LIPTON: Never forget him. You're still dating?

KING: Do you think he's kidding or do you think he means it when he says, good director, anyone can act?

LIPTON: No. I wish he weren't kidding. He was trained by the same person I was, Stella Adler, and he, I know what he does, because I know what she taught and I know that he is completely a product of Stella. He is putting acting down because at a certain point he spit the bit. And...

KING: Stopped acting?

LIPTON: No, it wasn't that he stopped acting, he can't stop acting because he's a genius. But he spit -- he didn't want to be serious about it any more. He thought it was beneath anybody's notice, and that was when he started using the cue cards and reading off cue cards. His work did change. It isn't as good now as it once was. He calls me, he has called me twice to tell me why he won't be on the show, and then we were on the phone for 45 minutes. I say, why do you keep calling if you don't want to be on the show?

But he -- now, by the way, I hear that he is teaching, and if he is teaching, he's not putting acting down. It was a personal thing, and I think that it did injury to the greatest actor of our century.

KING: But he does believe the craft is easier than we make it out to be?

LIPTON: Geniuses always think it's easier than we make it out to be. Geniuses -- it's like Willie Mays, he can't tell you how to swing a bat. Ted Williams had to learn how to do it. He can tell you how to do it. Willy Mays just swung the bat and it was perfect. Geniuses don't -- Stanislavksy, he took notice of it. He said, look, he said you may say to me that you don't need this craft, this technique and that you act by the grace of God -- that's fine, as long as you act by the grace of God well. But what happens to you on those occasions when you act by the grace of God badly? That's when you need technique.


KING: Olivier -- Gleason said it was technique, said just use your intelligence.
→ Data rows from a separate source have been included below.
(* ===== verification/PBFTMsg.v ===== *)
(** * PBFT messages and packets (libconsensus/pbft/Common.h, libconsensus/Common.h)

    The message classes as records ([PrepareReq] extends [PBFTMsg] by the block;
    [SignReq], [CommitReq] and [ViewChangeReq] add nothing), their constructors, and
    their wire forms.  The current time and the key pair are arguments. *)
From S2P Require Import Prelude CommonData RLP Crypto BlockHeader TxsParser Block.
Local Open Scope Z_scope.

Definition MAXIDX : Z := 2 ^ 16 - 1.
Definition MAXVIEW : Z := INT64_MAX.
Definition MAXTTL : Z := 2.

(** [PBFTPacketType], a byte. *)
Definition PrepareReqPacket : Z := 0.
Definition SignReqPacket : Z := 1.
Definition CommitReqPacket : Z := 2.
Definition ViewChangeReqPacket : Z := 3.
Definition PBFTPacketCount : Z := 4.

(** [P2PPacketType]. *)
Definition PartiallyPreparePacket : Z := 1.
Definition GetMissedTxsPacket : Z := 2.
Definition MissedTxsPacket : Z := 3.
Definition P2PRawPrepareStatusPacket : Z := 4.
Definition RequestRawPreparePacket : Z := 5.
Definition RawPrepareResponse : Z := 6.

(** [PBFTMsg]. *)
Record PBFTMsg := mkMsg {
  height : Z; view : Z; idx : Z; timestamp : Z; block_hash : Z; sig : bytes; sig2 : bytes;
  isFuture : bool; signChecked : bool; isEmptyReq : bool }.
Definition set_height v (s : PBFTMsg) : PBFTMsg := mkMsg v (view s) (idx s) (timestamp s)
  (block_hash s) (sig s) (sig2 s) (isFuture s) (signChecked s) (isEmptyReq s).
Definition set_view v (s : PBFTMsg) : PBFTMsg := mkMsg (height s) v (idx s) (timestamp s)
  (block_hash s) (sig s) (sig2 s) (isFuture s) (signChecked s) (isEmptyReq s).
Definition set_idx v (s : PBFTMsg) : PBFTMsg := mkMsg (height s) (view s) v (timestamp s)
  (block_hash s) (sig s) (sig2 s) (isFuture s) (signChecked s) (isEmptyReq s).
Definition set_timestamp v (s : PBFTMsg) : PBFTMsg := mkMsg (height s) (view s) (idx s) v
  (block_hash s) (sig s) (sig2 s) (isFuture s) (signChecked s) (isEmptyReq s).
Definition set_block_hash v (s : PBFTMsg) : PBFTMsg := mkMsg (height s) (view s) (idx s)
  (timestamp s) v (sig s) (sig2 s) (isFuture s) (signChecked s) (isEmptyReq s).
Definition set_sig v (s : PBFTMsg) : PBFTMsg := mkMsg (height s) (view s) (idx s) (timestamp s)
  (block_hash s) v (sig2 s) (isFuture s) (signChecked s) (isEmptyReq s).
Definition set_sig2 v (s : PBFTMsg) : PBFTMsg := mkMsg (height s) (view s) (idx s) (timestamp s)
  (block_hash s) (sig s) v (isFuture s) (signChecked s) (isEmptyReq s).
Definition set_isFuture v (s : PBFTMsg) : PBFTMsg := mkMsg (height s) (view s) (idx s)
  (timestamp s) (block_hash s) (sig s) (sig2 s) v (signChecked s) (isEmptyReq s).
Definition set_signChecked v (s : PBFTMsg) : PBFTMsg := mkMsg (height s) (view s) (idx s)
  (timestamp s) (block_hash s) (sig s) (sig2 s) (isFuture s) v (isEmptyReq s).
Definition set_isEmptyReq v (s : PBFTMsg) : PBFTMsg := mkMsg (height s) (view s) (idx s)
  (timestamp s) (block_hash s) (sig s) (sig2 s) (isFuture s) (signChecked s) v.

(** The in-class initialisers. *)
Definition defaultMsg : PBFTMsg :=
  mkMsg (-1) MAXVIEW MAXIDX Invalid256 0 [] [] false true false.

(** [operator==]. *)
Definition msg_eqb (a b : PBFTMsg) : bool :=
  (height a =? height b) && (view a =? view b) && (block_hash a =? block_hash b)
  && bool_decide (sig a = sig b) && bool_decide (sig2 a = sig2 b).

(** [clear]: [sig.resize(sig.size(), 0)] keeps the signatures as they are. *)
Definition msg_clear (m : PBFTMsg) : PBFTMsg :=
  mkMsg (-1) MAXVIEW MAXIDX Invalid256 0 (sig m) (sig2 m) (isFuture m) (signChecked m) (isEmptyReq m).

(** [uniqueKey]. *)
Definition uniqueKey (m : PBFTMsg) : string := String.append (toHex (sig m)) (toHex (sig2 m)).

(** [streamRLPFields]: [height], [view] and [idx] are built-in integers, which
    [operator<<] hands to [append(unsigned)]. *)
Definition msg_streamRLPFields (m : PBFTMsg) (s : RLPStream) : result dev_exn RLPStream :=
  s ← appendUnsigned (height m) s;
  s ← appendUnsigned (view m) s;
  s ← appendUnsigned (idx m) s;
  s ← appendBigint (timestamp m) s;
  s ← appendHash 32 (block_hash m) s;
  s ← appendBytes (sig m) false s;
  appendBytes (sig2 m) false s.

(** The wrapping that all [encode] functions share: a list of one string that
    holds the fields. *)
Definition wrap_fields (fields : RLPStream → result dev_exn RLPStream) : result dev_exn bytes :=
  tmp ← fields emptyStream;
  out ← streamOut tmp;
  s ← appendList 1 emptyStream;
  s ← appendBytes out false s;
  streamOut s.

Definition msg_encode (m : PBFTMsg) : result dev_exn bytes := wrap_fields (msg_streamRLPFields m).

(** [encodeStatus]. *)
Definition msg_encodeStatus (m : PBFTMsg) : result dev_exn bytes :=
  wrap_fields (λ s,
    s ← appendUnsigned (height m) s;
    s ← appendUnsigned (view m) s;
    s ← appendUnsigned (idx m) s;
    appendHash 32 (block_hash m) s).

(** [populate]. *)
Definition msg_populate (m : PBFTMsg) : reader dev_exn PBFTMsg :=
  height ← field 0 (λ d, toInt T_int64 d Strict);
  view ← field 1 (λ d, toInt T_int64 d Strict);
  idx ← field 2 (λ d, toInt T_uint16 d Strict);
  timestamp ← field 3 (λ d, toInt T_u256 d Strict);
  block_hash ← field 4 (λ d, toHash 32 d VeryStrict);
  sig ← field 5 (λ d, toBytes d LaissezFaire);
  sig2 ← field 6 (λ d, toBytes d LaissezFaire);
  mret (mkMsg height view idx timestamp block_hash sig sig2 (isFuture m) (signChecked m) (isEmptyReq m)).

(** Reading the [index]-th item of a message and populating from it. *)
Definition decode_item {A} (populate : reader dev_exn A) (d : bytes) (index : Z) : result dev_exn A :=
  r ← newRLP d VeryStrict;
  item ← (rlpIndex r index).2;
  (populate item).2.

(** [decode]. *)
Definition msg_decode (m : PBFTMsg) (d : bytes) (index : Z) : result dev_exn PBFTMsg :=
  decode_item (msg_populate m) d index.

(** [decodeStatus]. *)
Definition msg_decodeStatus (m : PBFTMsg) (d : bytes) : result dev_exn PBFTMsg :=
  decode_item
    (height ← field 0 (λ d, toInt T_int64 d Strict);
     view ← field 1 (λ d, toInt T_int64 d Strict);
     idx ← field 2 (λ d, toInt T_uint16 d Strict);
     block_hash ← field 3 (λ d, toHash 32 d VeryStrict);
     mret (set_block_hash block_hash (set_idx idx (set_view view (set_height height m))))) d 0.

(** [PrepareReq]: the encoded block, the decoded one, and a handle to the
    execution result. *)
Record PrepareReq := mkPrepare {
  req_msg : PBFTMsg; req_block : bytes; pBlock : option Block; p_execContext : option Z }.
Definition set_req_msg v (s : PrepareReq) : PrepareReq := mkPrepare v (req_block s) (pBlock s)
  (p_execContext s).
Definition set_req_block v (s : PrepareReq) : PrepareReq := mkPrepare (req_msg s) v (pBlock s)
  (p_execContext s).
Definition set_pBlock v (s : PrepareReq) : PrepareReq := mkPrepare (req_msg s) (req_block s) v
  (p_execContext s).
Definition set_p_execContext v (s : PrepareReq) : PrepareReq := mkPrepare (req_msg s) (req_block
  s) (pBlock s) v.

Coercion req_msg : PrepareReq >-> PBFTMsg.

Definition defaultPrepare : PrepareReq := mkPrepare defaultMsg [] None None.

Definition prepare_eqb (a b : PrepareReq) : bool :=
  msg_eqb a b && bool_decide (req_block b = req_block a).

(** [streamRLPFields], [populate], [encode] and [decode] of [PrepareReq]. *)
Definition prepare_streamRLPFields (r : PrepareReq) (s : RLPStream) : result dev_exn RLPStream :=
  s ← msg_streamRLPFields r s;
  appendBytes (req_block r) false s.
Definition prepare_populate (r : PrepareReq) : reader dev_exn PrepareReq :=
  m ← msg_populate r;
  block ← field 7 (λ d, toBytes d LaissezFaire);
  mret (mkPrepare m block (pBlock r) (p_execContext r)).
Definition prepare_encode (r : PrepareReq) : result dev_exn bytes := wrap_fields (prepare_streamRLPFields r).
Definition prepare_decode (r : PrepareReq) (d : bytes) (index : Z) : result dev_exn PrepareReq :=
  decode_item (prepare_populate r) d index.

Section signed.
Context `{Crypto}.

(** [fieldsWithoutBlock]: the hash that [sig2] signs. *)
Definition fieldsWithoutBlock (m : PBFTMsg) : Z :=
  match (s ← appendUnsigned (height m) emptyStream;
         s ← appendUnsigned (view m) s;
         s ← appendUnsigned (idx m) s;
         s ← appendBigint (timestamp m) s;
         streamOut s) with
  | Ok d => Hash d
  | Throw _ => 0
  end.

Definition signHash (hash : Z) (k : KeyPair) : bytes := Sign k hash.

(** [PBFTMsg(keyPair, height, view, idx, blockHash)] at time [now]; the
    constructors of [SignReq], [CommitReq] and [ViewChangeReq] fill the fields the
    same way. *)
Definition newMsg (k : KeyPair) (now h v i hash : Z) : PBFTMsg :=
  let m := mkMsg h v i now hash (signHash hash k) [] false true false in
  set_sig2 (signHash (fieldsWithoutBlock m) k) m.

Definition newSignReq (k : KeyPair) (now : Z) (req : PrepareReq) (i : Z) : PBFTMsg :=
  newMsg k now (height req) (view req) i (block_hash req).
Definition newCommitReq (k : KeyPair) (now : Z) (req : PrepareReq) (i : Z) : PBFTMsg :=
  newMsg k now (height req) (view req) i (block_hash req).
Definition newViewChangeReq (k : KeyPair) (now h v i hash : Z) : PBFTMsg := newMsg k now h v i hash.

(** The four constructors of [PrepareReq]: from scratch; re-signing a request for
    a new view; from a block, with the encoding of the proposal; and from the
    executed block. *)
Definition newPrepare (k : KeyPair) (now h v i hash : Z) : PrepareReq :=
  mkPrepare (newMsg k now h v i hash) [] None None.
Definition newPrepareForView (k : KeyPair) (now : Z) (req : PrepareReq) (v i : Z) : PrepareReq :=
  mkPrepare (newMsg k now (height req) v i (block_hash req)) (req_block req) (pBlock req) None.
Definition newPrepareFromBlock (k : KeyPair) (now : Z) (b : Block) (proposal : bytes) (v i : Z) : PrepareReq :=
  mkPrepare (newMsg k now (m_number (b_header b)) v i (headerHash (b_header b))) proposal (Some b) None.
Definition newPrepareExecuted (k : KeyPair) (now : Z) (req : PrepareReq) (b : Block) (ctx : option Z) : PrepareReq :=
  mkPrepare (newMsg k now (height req) (view req) (idx req) (headerHash (b_header b))) [] (Some b) ctx.
End signed.

(** [PBFTMsgPacket] and [OPBFTMsgPacket]: the latter has forward nodes. *)
Record PBFTMsgPacket := mkPacket {
  node_idx : Z; node_id : Z; packet_id : Z; ttl : Z; prepareWithEmptyBlock : bool;
  pkt_data : bytes; pkt_timestamp : Z; endpoint : string; forwardNodes : option (list Z) }.
Definition set_node_idx v (s : PBFTMsgPacket) : PBFTMsgPacket := mkPacket v (node_id s)
  (packet_id s) (ttl s) (prepareWithEmptyBlock s) (pkt_data s) (pkt_timestamp s) (endpoint s)
  (forwardNodes s).
Definition set_node_id v (s : PBFTMsgPacket) : PBFTMsgPacket := mkPacket (node_idx s) v
  (packet_id s) (ttl s) (prepareWithEmptyBlock s) (pkt_data s) (pkt_timestamp s) (endpoint s)
  (forwardNodes s).
Definition set_packet_id v (s : PBFTMsgPacket) : PBFTMsgPacket := mkPacket (node_idx s) (node_id
  s) v (ttl s) (prepareWithEmptyBlock s) (pkt_data s) (pkt_timestamp s) (endpoint s)
  (forwardNodes s).
Definition set_ttl v (s : PBFTMsgPacket) : PBFTMsgPacket := mkPacket (node_idx s) (node_id s)
  (packet_id s) v (prepareWithEmptyBlock s) (pkt_data s) (pkt_timestamp s) (endpoint s)
  (forwardNodes s).
Definition set_prepareWithEmptyBlock v (s : PBFTMsgPacket) : PBFTMsgPacket := mkPacket (node_idx
  s) (node_id s) (packet_id s) (ttl s) v (pkt_data s) (pkt_timestamp s) (endpoint s)
  (forwardNodes s).
Definition set_pkt_data v (s : PBFTMsgPacket) : PBFTMsgPacket := mkPacket (node_idx s) (node_id
  s) (packet_id s) (ttl s) (prepareWithEmptyBlock s) v (pkt_timestamp s) (endpoint s)
  (forwardNodes s).
Definition set_pkt_timestamp v (s : PBFTMsgPacket) : PBFTMsgPacket := mkPacket (node_idx s)
  (node_id s) (packet_id s) (ttl s) (prepareWithEmptyBlock s) (pkt_data s) v (endpoint s)
  (forwardNodes s).
Definition set_endpoint v (s : PBFTMsgPacket) : PBFTMsgPacket := mkPacket (node_idx s) (node_id
  s) (packet_id s) (ttl s) (prepareWithEmptyBlock s) (pkt_data s) (pkt_timestamp s) v
  (forwardNodes s).
Definition set_forwardNodes v (s : PBFTMsgPacket) : PBFTMsgPacket := mkPacket (node_idx s)
  (node_id s) (packet_id s) (ttl s) (prepareWithEmptyBlock s) (pkt_data s) (pkt_timestamp s)
  (endpoint s) v.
LIPTON: Olivier was another case of a genius, who couldn't understand why anybody would have any trouble doing this, because for him it came so easily. The definition of genius, really, should be that that person can do what the rest of us have to learn how to do.

KING: We'll be right back with more of James Lipton, the host of "Inside the Actors' Studio." In the United States, it's on Bravo. We'll be right back.


HARRISON FORD, ACTOR: Live in front of people. Live in front of people. Let them see the good, the bad, the ugly, the weak, the strong, the conflicted, the terrible. One of the things about acting that gives me the greatest satisfaction is the opportunity for that emotional exercise. That investment to the point where it produces true emotion.




LIPTON: On Logan Street.

HACKMAN: How do you know that?



HELEN HUNT, ACTRESS: Tom Hanks e-mailed me and said "You would bring up "Swiss Family Robinson."

LIPTON: Did he really?

HUNT: Yes.


ANTHONY HOPKINS, ACTOR: Boy, you've done your homework.



MICHAEL DOUGLAS: Boy, you have done your homework.



LIPTON: I'm very interested in diaries.

MEG RYAN, ACTRESS: You can't read it.



GEENA DAVIS, ACTRESS: This is much too in-depth.


KING: We're back with James Lipton.

Have you had those -- frankly, you don't have to name them -- who disappointed you?

LIPTON: Honestly, no and I'll tell you why. It sounds like an easy answer. It sounds like an evasion. It's not.

My criterion for being on "Inside the Actors' Studio" is quite simple. It can be summed up in one sentence. Does this person have something to teach my students? No one has ever let us down.

They change. They're different. There are no two alike, that's the miracle of it. But if they have something to teach the students. You can see them writing during the show.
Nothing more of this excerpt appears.